I immediately saw the huge South African flag when I entered the court chamber and the delicate beading. The 11 seats on the judges’ bench has a cow skin cover draped in front of it. Each patch is different, representing the diversity of the judges in race, gender, and ethnicity. Currently the panel has four female judges. The Chief Justice sits in the middle and always mixes up where the other judges sit to create different dynamics. The court meets for four terms a year and each judge has a term of 12-15 years. The ceiling has lights to continue to create shades on the floor in similar style to the public area, and also ensure the public have light on them in the courtroom. The bricks that make the building are from cell blocks from the prison that was on this land and held prisoners such as Nelson Mandela. These bricks were not used to save money. They were used because so many rights were violated in the cells made from these bricks. Reusing them serves as a reminder to ensure rights are protected today so that history does not repeat itself. The judges’ heads align with the feet of the public outside through the window panel. This reminds the judges and court that they are in a position of power to serve the people. The public seating also puts the people in the courtroom at the same height as the judges. The only people above them is the media, which is purely so they can document the entire room. They are not better than them or above them in any way. I noticed a small tree stump stool and enquired why it was there. Our tour guide explained that it can be moved if seats are full for the public to sit on. She called it “Justice on the tree.”

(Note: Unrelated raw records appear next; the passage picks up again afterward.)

Lemma scan_sees self position start_pos i sc d :
  tree_ok self -> scopes self !! i = Some sc -> seen_from self position sc -> begins self position start_pos sc ->
  d ∈ flat_map (decls_over self) (scan self sc start_pos) ->
  (DeclChild d ∈ children sc /\ (decl_position d < position)%N) \/ in_scope self position d.
Proof.
  intros Hok Hsc Hseen [Hst Hbeg] Hd. apply list_elem_of_In, in_flat_map in Hd as (e & He & Hd). apply list_elem_of_In in He, Hd.
  unfold scan in He. rewrite elem_of_reverse, list_elem_of_filter, sort_by_perm in He. destruct He as [Hb He]. unfold before in Hb.
  apply elem_of_direct_visits in He as (k & ch & Hch & He). apply list_elem_of_lookup_2 in Hch. unfold direct_visit in He. simpl in He.
  destruct ch as [c|d'].
  - destruct (get_scope self c) as [csc|] eqn:Hc; simpl in He; [|done]. destruct (holds_decls_for_parent (scope_kind csc)) eqn:Hh; [|done].
    simpl in He. destruct (negb _); [|done]. injection He as <-. unfold decls_over in Hd. simpl in Hd, Hb. rewrite Hc, Hh in Hd. right.
    assert (Hcs : csc ∈ child_scopes self sc) by (apply elem_of_child_scopes; by exists c).
    destruct (child_scope_after self i sc csc (to_shape self Hok) Hsc Hcs) as (j & _ & Hj & Hpar). exists j, csc. split; [done|]. split.
    { unfold decl_children in Hd. apply list_elem_of_omap in Hd as ([|d'] & Hin & He); [done|]. by injection He as ->. }
    destruct (range_contains (scope_range csc) position) eqn:Hcon.
    + right; right. split; [by right|]. destruct (scope_kind csc) eqn:Hk; try done; [|by left|by right].
      specialize (Hbeg csc Hcs Hk Hcon). lia.
    + right; left. split; [done|]. split; [|by exists sc]. unfold range_contains in Hcon. apply andb_false_iff in Hcon as [Hcon|Hcon].
      * apply N.leb_gt in Hcon. unfold LuaScope.get_position in Hb. lia.
      * by apply N.ltb_ge.
  - injection He as <-. unfold decls_over in Hd. simpl in Hd, Hb. apply list_elem_of_singleton in Hd as ->. left. split; [done|lia].
Qed.

Lemma apart_holds_one l position a b :
  apart l -> a ∈ l -> b ∈ l -> range_contains (scope_range a) position = true -> range_contains (scope_range b) position = true -> a = b.
Proof.
  unfold range_contains, LuaScope.get_position. intros [Hs _] Ha Hb Hca Hcb. apply andb_true_iff in Hca as [Ha1 Ha2], Hcb as [Hb1 Hb2].
  apply N.leb_le in Ha1, Hb1. apply N.ltb_lt in Ha2, Hb2.
  assert (Hord : forall x y l1 l2, l = l1 ++ l2 -> x ∈ l1 -> y ∈ l2 -> (text_end (scope_range x) <= text_start (scope_range y))%N).
  { intros x y l1 l2 -> Hx Hy. apply StronglySorted_app in Hs as (Hx' & _). by apply Hx'. }
  apply list_elem_of_lookup in Ha as [i Hi], Hb as [j Hj].
  destruct (Nat.lt_trichotomy i j) as [Hlt|[<-|Hlt]]; [exfalso|congruence|exfalso].
  - assert (text_end (scope_range a) <= text_start (scope_range b))%N; [|lia].
    apply (Hord _ _ (take j l) (drop j l)); [by rewrite take_drop| |].
    + apply (list_elem_of_lookup_2 _ i). by rewrite lookup_take_lt.
    + apply (list_elem_of_lookup_2 _ 0). by rewrite lookup_drop, Nat.add_0_r.
  - assert (text_end (scope_range b) <= text_start (scope_range a))%N; [|lia].
    apply (Hord _ _ (take i l) (drop i l)); [by rewrite take_drop| |].
    + apply (list_elem_of_lookup_2 _ j). by rewrite lookup_take_lt.
    + apply (list_elem_of_lookup_2 _ 0). by rewrite lookup_drop, Nat.add_0_r.
Qed.

Lemma parent_holds self i sc p :
  tree_shape self -> scopes self !! i = Some sc -> parent_of self sc = Some p -> sc ∈ child_scopes self p.
Proof.
  intros Hok Hsc (id & Hp & Hg)%bind_Some. destruct (ts_parent self Hok i sc id Hsc Hp) as (j & psc & -> & Hj & Hpsc & Hin).
  assert (psc = p) as -> by (unfold get_scope in Hg; simpl in Hg; rewrite Nat2N.id in Hg; congruence).
  apply elem_of_child_scopes. exists (scope_id sc). split; [done|by eapply get_scope_index].
Qed.

(** From a scope around the position to its parent. *)
Lemma up_from self position start_pos i sc p :
  tree_ok self -> scopes self !! i = Some sc -> parent_of self sc = Some p -> around self position sc -> begins self position start_pos sc ->
  around self position p
  /\ begins self position (if decide (scope_kind sc = LocalOrAssignStat) then LuaScope.get_position sc else start_pos) p
  /\ (scope_kind p = Repeat -> scope_kind sc = Normal) /\ within_child self position p.
Proof.
  intros Hok Hsc Hp Har [Hst Hb]. assert (Hin := parent_holds self i sc p (to_shape self Hok) Hsc Hp).
  destruct (parent_of_before self i sc p (to_shape self Hok) Hsc Hp) as (j & Hj & Hpj).
  assert (Hcon : range_contains (scope_range sc) position = true).
  { destruct Har as [Hr|]; [|done]. exfalso. unfold get_root_scope in Hr. rewrite head_lookup in Hr.
    assert (Hids := ts_ids self (to_shape self Hok)). assert (H0 := Hids 0 sc Hr). rewrite (Hids i sc Hsc) in H0. injection H0. lia. }
  destruct (to_nested self Hok j p sc Hpj Hin) as [Hn1 Hn2]. unfold range_contains in Hcon. apply andb_true_iff in Hcon as [Hc1 Hc2].
  apply N.leb_le in Hc1. apply N.ltb_lt in Hc2. unfold LuaScope.get_position in *.
  assert (Hcon : range_contains (scope_range sc) position = true) by (unfold range_contains; rewrite andb_true_iff, N.leb_le, N.ltb_lt; lia).
  split_and!.
  - right. unfold range_contains. rewrite andb_true_iff, N.leb_le, N.ltb_lt. lia.
  - split; [case_decide; unfold LuaScope.get_position; lia|]. intros c Hc Hk Hcc.
    assert (c = sc) as -> by (eapply apart_holds_one; [by eapply to_apart|done|done|done|done]). rewrite decide_True by done. done.
  - intros Hk. apply elem_of_child_scopes in Hin as (id & Hin & Hg). by eapply (ts_body self (to_shape self Hok)).
  - by exists sc.
Qed.

Lemma visible_from_sees self position fuel :
  tree_ok self -> forall i sc start_pos level l, scopes self !! i = Some sc -> around self position sc -> begins self position start_pos sc ->
  (level = 0 -> scope_kind sc = Repeat -> forall c, c ∈ child_scopes self sc -> range_contains (scope_range c) position = false) ->
  (level <> 0 -> scope_kind sc = ForRange -> within_child self position sc) ->
  visible_from fuel self sc start_pos level = Done l -> forall d, d ∈ l -> in_scope self position d.
Proof.
  intros Hok. induction fuel as [fuel IH] using lt_wf_ind. intros i sc start_pos level l Hsc Har Hb Hrep Hfor Hl d Hd.
  destruct fuel as [|fuel]; [done|].
  assert (Hover : forall lv l', scope_kind sc <> LocalOrAssignStat -> (lv = 0 -> scope_kind sc <> Normal) ->
    match parent_of self sc with Some parent => visible_from fuel self parent start_pos lv | None => Done [] end = Done l' ->
    forall d, d ∈ l' -> in_scope self position d).
  { intros lv l' Hk Hlv Hl' d' Hd'. destruct (parent_of self sc) as [p|] eqn:Hp; [|injection Hl' as <-; by apply not_elem_of_nil in Hd'].
    destruct (up_from self position start_pos i sc p Hok Hsc Hp Har Hb) as (H1 & H2 & H3 & H4). rewrite decide_False in H2 by done.
    destruct (parent_of_before self i sc p (to_shape self Hok) Hsc Hp) as (j & _ & Hj).
    eapply (IH fuel ltac:(lia) j p); [done|done|done| |done|exact Hl'|done]. intros Hlv0 Hr. by destruct (Hlv Hlv0), (H3 Hr). }
  assert (Hhere : forall l', scope_kind sc <> LocalOrAssignStat -> (scope_kind sc = ForRange -> within_child self position sc) ->
    (rest ← match parent_of self sc with Some parent => visible_from fuel self parent start_pos (S level) | None => Done [] end;
     Done (flat_map (decls_over self) (scan self sc start_pos) ++ rest)) = Done l' -> forall d, d ∈ l' -> in_scope self position d).
  { intros l' Hk Hw Hl' d' Hd'. destruct (match parent_of self sc with Some _ => _ | None => _ end) as [rest| |] eqn:Hr; try done.
    rewrite done_bind in Hl'. injection Hl' as <-. apply elem_of_app in Hd' as [Hd'|Hd'].
    - destruct (scan_sees self position start_pos i sc d' Hok Hsc (or_introl Har) Hb Hd') as [[Hin Hp]|]; [|done]. exists i, sc.
      split; [done|]. split; [done|]. left. split_and!; [by left|done|done|done].
    - eapply (Hover (S level)); [done|by intros|exact Hr|done]. }
  cbn [visible_from] in Hl. destruct (scope_kind sc) eqn:Hkind; try by (eapply Hhere; [| |exact Hl|]).
  - destruct level as [|level]; [|by eapply Hhere]. destruct (head (children sc)) as [[c|d0]|] eqn:Hh; try by (eapply Hhere; [| |exact Hl|]).
    destruct (get_scope self c) as [body|] eqn:Hbody; [|injection Hl as <-; by apply not_elem_of_nil in Hd].
    specialize (Hrep eq_refl eq_refl). assert (Hin : ScopeChild c ∈ children sc) by (destruct (children sc); [done|]; injection Hh as ->; by left).
    assert (Hcs : body ∈ child_scopes self sc) by (apply elem_of_child_scopes; by exists c).
    destruct (child_scope_after self i sc body (to_shape self Hok) Hsc Hcs) as (j & Hj & Hbj & Hpar).
    assert (Hn := ts_body self (to_shape self Hok) i sc c body Hsc Hkind Hin Hbody).
    destruct fuel as [|fuel]; [done|]. cbn [visible_from] in Hl. rewrite Hn, Hpar in Hl.
    destruct (visible_from fuel self sc start_pos 1) as [rest| |] eqn:Hr; try done. rewrite done_bind in Hl. injection Hl as <-.
    assert (Hbb : begins self position start_pos body).
    { split; [apply Hb|]. intros c' Hc' _ Hcc. exfalso. destruct (to_nested self Hok j body c' Hbj Hc') as [Hn1 Hn2].
      specialize (Hrep body Hcs). unfold range_contains, LuaScope.get_position in *. apply andb_true_iff in Hcc as [Hc1 Hc2].
      apply N.leb_le in Hc1. apply N.ltb_lt in Hc2. apply andb_false_iff in Hrep as [Hx|Hx]; [apply N.leb_gt in Hx|apply N.ltb_ge in Hx]; lia. }
    apply elem_of_app in Hd as [Hd|Hd].
    + assert (Hbody_id : head (children sc) = Some (ScopeChild (scope_id body))).
      { rewrite Hh. do 2 f_equal. assert (Hid := ts_child self (to_shape self Hok) i sc c Hsc Hin).
        destruct Hid as (j' & csc & -> & _ & Hj' & _). unfold get_scope in Hbody. simpl in Hbody.
        rewrite Nat2N.id in Hbody. by rewrite (ts_ids self (to_shape self Hok) j' body). }
      assert (Hseen : seen_from self position body) by (right; by exists sc).
      destruct (scan_sees self position start_pos j body d Hok Hbj Hseen Hbb Hd) as [[Hdin Hp]|]; [|done]. exists j, body.
      split; [done|]. split; [done|]. left. rewrite Hn. by split_and!.
    + by eapply (IH fuel ltac:(lia) i sc start_pos 1); [| | | |congruence|exact Hr|].
  - destruct (parent_of self sc) as [p|] eqn:Hp; [|injection Hl as <-; by apply not_elem_of_nil in Hd].
    destruct (up_from self position start_pos i sc p Hok Hsc Hp Har Hb) as (H1 & H2 & H3 & H4). rewrite decide_True in H2 by done.
    destruct (parent_of_before self i sc p (to_shape self Hok) Hsc Hp) as (j & _ & Hj).
    eapply (IH fuel ltac:(lia) j p); [done|done|exact H2| |done|exact Hl|done]. intros _ Hr. specialize (H3 Hr). congruence.
  - destruct (Nat.eqb_spec level 0) as [_|Hlv]; [|eapply Hhere; [done|intros _; by apply Hfor|exact Hl|done]]. by eapply Hover; [| |exact Hl|].
Qed.

Lemma innermost_last self position fuel : tree_ok self -> forall i sc, scopes self !! i = Some sc -> length (scopes self) <= i + fuel ->
  linear_find_child_scope self (innermost fuel self sc position) position = None.
Proof.
  intros Hok. induction fuel as [|fuel IH]; intros i sc Hsc Hf; [apply lookup_lt_Some in Hsc; lia|]. simpl.
  destruct (linear_find_child_scope self sc position) as [c|] eqn:Hc; [|done]. apply linear_child in Hc as [Hc _].
  destruct (child_scope_after self i sc c (to_shape self Hok) Hsc Hc) as (j & Hj & Hcj & _). apply (IH j); [done|lia].
Qed.

Lemma innermost_around self position fuel root sc :
  get_root_scope self = Some root -> around self position sc -> around self position (innermost fuel self sc position).
Proof.
  intros Hr. revert sc. induction fuel as [|fuel IH]; intros sc Ha; [done|]. simpl.
  destruct (linear_find_child_scope self sc position) as [c|] eqn:Hc; [|done]. apply linear_child in Hc as [_ Hc]. apply IH. by right.
Qed.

The Constitutional Court also has a large gallery to the left of the Public Area. As seen in the photos below, the art installations all use very different mediums and show real diversity to depict the past and ensure that people do not forget. My favourite piece was Blue Dress by Judith Mason. The story behind the dress is that a woman called Ndwandwe was imprisoned, tortured and kept naked for 10 days by police in an attempt to find information before she was fatally shot. In order to keep her modesty, she made for herself underwear out of a thin blue plastic bag in her cell. Mason collected discarded blue plastics bags and sewed them into the iconic dress in order to tell the story. Ndwandwe became known for this act of defiance, her refusal to talk to her captures and tell them information, and became a symbol for hope. It demonstrates that small ordinary things, like a plastic bag, can add up and make a huge difference, especially when put with other small things.
The small things in the court add up in a similar way; each individual aspect is small, but when together, the building is grand and thought provoking. Perhaps this is a message for our lives. Each day we do small things which may not always seem significant, but each small thing we do is a step towards something bigger. Some aspects of the court had no explanation or apparent significance, such as the carpet in the chamber and public seats. However, they were still important. The carpet provides a path for people to navigate the room, and the seats are needed to hold the public. I often forget about the things that hold me together so that I can achieve the small things that lead to the big things, such as my family, friends, my morning runs, my papaya snacks, and my comfortable Karrimor trainers. In life, on an individual level or on a country wide level, everyday things are significant in order to learn from the past and create a better future.
The Constitutional Court really made me think about significant things in my life, and also connect the court to our visit to the Apartheid Museum- I didn’t even think to reply to my mum’s WhatsApp message!